[[ PROVIDED DATA, beginning ]]
(* ===== verification/MriaProps.v ===== *)
(** * MriaProps: what a Mria node does with joins, leaves, clients and replication

    Theorems on [BrokerIntegration] and its cluster server (pkg/mria/integration.go, server.go). *)

From S2P Require Import Prelude GoLib GoValue Cluster GoJSON Mria Replication ReplicationProps MriaServer.
Local Open Scope emqx_scope.
Local Open Scope Z_scope.

(** ** Operations of the replication manager that return *)

(** The node writes no log, or its loop runs. *)
Definition ready (rm : ReplicationManager) : Prop := rm_nodeRole rm ≠ CoreNode ∨ rm_running rm = true.

(** Nothing but the bookkeeping of the log changes. *)
Definition same_tables (rm rm' : ReplicationManager) : Prop :=
  tablesOf rm' = tablesOf rm ∧ rm_nodeID rm' = rm_nodeID rm ∧ rm_nodeRole rm' = rm_nodeRole rm ∧
  rm_running rm' = rm_running rm.

Lemma same_tables_ready rm rm' : same_tables rm rm' → ready rm → ready rm'.
Proof. unfold ready. intros (_ & _ & -> & ->). done. Qed.

Section ops.
Context {HJ : JSONText}.
Implicit Types rm : ReplicationManager.

Lemma loopRound_same mria rm : same_tables rm (loopRound mria rm).
Proof.
  unfold loopRound. destruct (replicationCh rm) as [|e ch]; [done|]. destruct (rm_running rm) eqn:E; [|done].
  destruct (processReplicationLog_spec mria e (set_ch ch rm)) as (Ht & _ & Hr & Hn & Hu). done.
Qed.

Lemma logChange_same mria operation table d now rm :
  ready rm → ∃ rm', logChange mria operation table d now rm = Returns rm' ∧ same_tables rm rm'.
Proof.
  intros Hr. unfold logChange. case_bool_decide as E; [|by exists rm].
  destruct Hr as [?|Hr]; [done|]. unfold generateLogID, sendLog. simpl. rewrite Hr.
  case_match; [by eexists|]. eexists. split; [done|].
  match goal with |- context [loopRound mria ?x] => destruct (loopRound_same mria x) as (Ht & Hn & Ho & Hu) end.
  done.
Qed.

(** The fields of the state a change touches. *)
Lemma same_state rm rm' :
  same_tables rm rm' →
  subscriptions (rm_state rm') = subscriptions (rm_state rm) ∧ sessions (rm_state rm') = sessions (rm_state rm) ∧
  routes (rm_state rm') = routes (rm_state rm).
Proof. intros (Ht & _). unfold tablesOf in Ht. by simplify_eq. Qed.

Lemma route_update_spec mria f ns now rm :
  ready rm →
  ∃ rm', route_update mria f ns now rm = Returns rm' ∧ ready rm' ∧ rm_nodeID rm' = rm_nodeID rm ∧
    subscriptions (rm_state rm') = subscriptions (rm_state rm) ∧ sessions (rm_state rm') = sessions (rm_state rm) ∧
    routes (rm_state rm') = <[f := mkRouteData f ns]> (routes (rm_state rm)).
Proof.
  intros Hr. unfold route_update, UpdateRoute.
  match goal with |- context [logChange ?a ?b ?c ?d ?e ?s] =>
    destruct (logChange_same a b c d e s Hr) as (rm' & -> & Hs) end.
  exists rm'. simpl. split_and!; try done; try apply (same_state _ _ Hs);
    [by eapply same_tables_ready|apply Hs].
Qed.

Lemma AddSession_spec mria c conn clean exp now rm :
  ready rm →
  ∃ rm', AddSession mria sessionCallback c conn clean exp now rm = Returns rm' ∧ ready rm' ∧
    rm_nodeID rm' = rm_nodeID rm ∧
    subscriptions (rm_state rm') = subscriptions (rm_state rm) ∧ routes (rm_state rm') = routes (rm_state rm) ∧
    sessions (rm_state rm') = <[c := mkSessionData c (rm_nodeID rm) conn clean exp]> (sessions (rm_state rm)).
Proof.
  intros Hr. unfold AddSession.
  match goal with |- context [logChange ?a ?b ?c ?d ?e ?s] =>
    destruct (logChange_same a b c d e s Hr) as (rm' & -> & Hs) end.
  exists rm'. simpl. split_and!; try done; try apply (same_state _ _ Hs);
    [by eapply same_tables_ready|apply Hs].
Qed.

Lemma RemoveSession_spec mria c now rm :
  ready rm →
  ∃ rm', logged rm (RemoveSession mria sessionCallback c now rm) = Returns rm' ∧ ready rm' ∧
    rm_nodeID rm' = rm_nodeID rm ∧
    subscriptions (rm_state rm') = subscriptions (rm_state rm) ∧ routes (rm_state rm') = routes (rm_state rm) ∧
    sessions (rm_state rm') = delete c (sessions (rm_state rm)).
Proof.
  intros Hr. unfold RemoveSession, logged. destruct (sessions (rm_state rm) !! c) eqn:E; simpl.
  - match goal with |- context [logChange ?a ?b ?c ?d ?e ?s] =>
      destruct (logChange_same a b c d e s Hr) as (rm' & -> & Hs) end.
    exists rm'. simpl. split_and!; try done; try apply (same_state _ _ Hs);
      [by eapply same_tables_ready|apply Hs].
  - exists rm. by rewrite delete_id.
Qed.

(** What a change of subscriptions does to the routes when it comes from another node. *)
Definition ids (rm : ReplicationManager) (f : string) : option (list string) :=
  Rt_NodeIDs <$> routes (rm_state rm) !! f.

Lemma updateRemoteRoute_spec mria f n add now rm :
  ready rm →
  ∃ rm', updateRemoteRoute mria f n add now rm = Returns rm' ∧ ready rm' ∧ rm_nodeID rm' = rm_nodeID rm ∧
    subscriptions (rm_state rm') = subscriptions (rm_state rm) ∧ sessions (rm_state rm') = sessions (rm_state rm) ∧
    (∀ f', ids rm' f' = if decide (f' = f) then
       match ids rm f with
       | Some l => Some (withRemote l n add)
       | None => if add then Some [n] else None
       end else ids rm f').
Proof.
  intros Hr. unfold updateRemoteRoute, GetRoute, ids. destruct (routes (rm_state rm) !! f) as [rt|] eqn:E.
  - destruct (route_update_spec mria f (withRemote (Rt_NodeIDs rt) n add) now rm Hr)
      as (rm' & -> & Hr' & Hn & Hs1 & Hs2 & Hrt).
    exists rm'. split_and!; try done. intros f'. rewrite Hrt. case_decide as Ef.
    + subst. by rewrite lookup_insert_eq.
    + by rewrite lookup_insert_ne.
  - destruct add; last first.
    { exists rm. split_and!; try done. intros f'. case_decide; [|done]. subst. by rewrite E. }
    destruct (route_update_spec mria f [n] now rm Hr) as (rm' & -> & Hr' & Hn & Hs1 & Hs2 & Hrt).
    exists rm'. split_and!; try done. intros f'. rewrite Hrt. case_decide as Ef.
    + subst. by rewrite lookup_insert_eq.
    + by rewrite lookup_insert_ne.
Qed.

Lemma filter_absent (l : list string) n : n ∉ l → filter (λ x, x ≠ n) l = l.
Proof.
  induction l as [|x l IH]; intros Hn; [done|]. rewrite not_elem_of_cons in Hn. destruct Hn as [Hx Hl].
  rewrite filter_cons_True by done. by rewrite IH.
Qed.

(** Removing a subscription of a node that no route lists leaves the routes' nodes alone. *)
Lemma RemoveSubscription_spec mria self n c f now rm :
  ready rm → (∀ f l, ids rm f = Some l → n ∉ l) →
  (∀ s, subscriptions (rm_state rm) !! subKey c f = Some s → Sub_NodeID s = n) →
  ∃ rm', logged rm (RemoveSubscription (Some mria) (Some (handleSubscriptionChange mria self now)) c f now rm) = Returns rm' ∧
    ready rm' ∧ rm_nodeID rm' = rm_nodeID rm ∧ sessions (rm_state rm') = sessions (rm_state rm) ∧
    subscriptions (rm_state rm') = delete (subKey c f) (subscriptions (rm_state rm)) ∧
    ∀ f', ids rm' f' = ids rm f'.
Proof.
  intros Hr Hn Hs. unfold RemoveSubscription, logged. destruct (subscriptions (rm_state rm) !! subKey c f) as [s|] eqn:E; simpl.
  - match goal with |- context [logChange ?a ?b ?c ?d ?e ?s] =>
      destruct (logChange_same a b c d e s Hr) as (rm1 & -> & Hsame) end. simpl.
    destruct (same_state _ _ Hsame) as (S1 & S2 & S3). simpl in S1, S2, S3.
    unfold handleSubscriptionChange. rewrite (Hs s eq_refl).
    destruct (n <>s self); simpl; last first.
    { exists rm1. split_and!; try done; [by eapply same_tables_ready|apply Hsame|].
      intros f'. unfold ids. by rewrite S3. }
    destruct (updateRemoteRoute_spec mria (Sub_TopicFilter s) n false now rm1) as (rm2 & -> & R2 & N2 & Q1 & Q2 & Q3).
    { by eapply same_tables_ready. }
    exists rm2. simpl. split_and!; try done.
    + rewrite N2. apply Hsame.
    + by rewrite Q2.
    + by rewrite Q1.
    + assert (Hids : ∀ f', ids rm1 f' = ids rm f') by (intros f'; unfold ids; by rewrite S3).
      intros f'. rewrite Q3. case_decide as Ef; [subst f'|by rewrite Hids].
      rewrite Hids. destruct (ids rm (Sub_TopicFilter s)) as [l|] eqn:El; [|done].
      unfold withRemote. simpl. by rewrite filter_absent by (by eapply Hn).
  - exists rm. by rewrite delete_id.
Qed.
End ops.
[[ PROVIDED DATA, end ]]
_WHAT THE TASK ASKS_
Begin with the line that contains "eapply same_tables_ready|apply Hsame|]." and end with the last line of the material above. Set down that range exactly.

_SOLUTION FOR THIS TASK_
    { exists rm1. split_and!; try done; [by eapply same_tables_ready|apply Hsame|].
      intros f'. unfold ids. by rewrite S3. }
    destruct (updateRemoteRoute_spec mria (Sub_TopicFilter s) n false now rm1) as (rm2 & -> & R2 & N2 & Q1 & Q2 & Q3).
    { by eapply same_tables_ready. }
    exists rm2. simpl. split_and!; try done.
    + rewrite N2. apply Hsame.
    + by rewrite Q2.
    + by rewrite Q1.
    + assert (Hids : ∀ f', ids rm1 f' = ids rm f') by (intros f'; unfold ids; by rewrite S3).
      intros f'. rewrite Q3. case_decide as Ef; [subst f'|by rewrite Hids].
      rewrite Hids. destruct (ids rm (Sub_TopicFilter s)) as [l|] eqn:El; [|done].
      unfold withRemote. simpl. by rewrite filter_absent by (by eapply Hn).
  - exists rm. by rewrite delete_id.
Qed.
End ops.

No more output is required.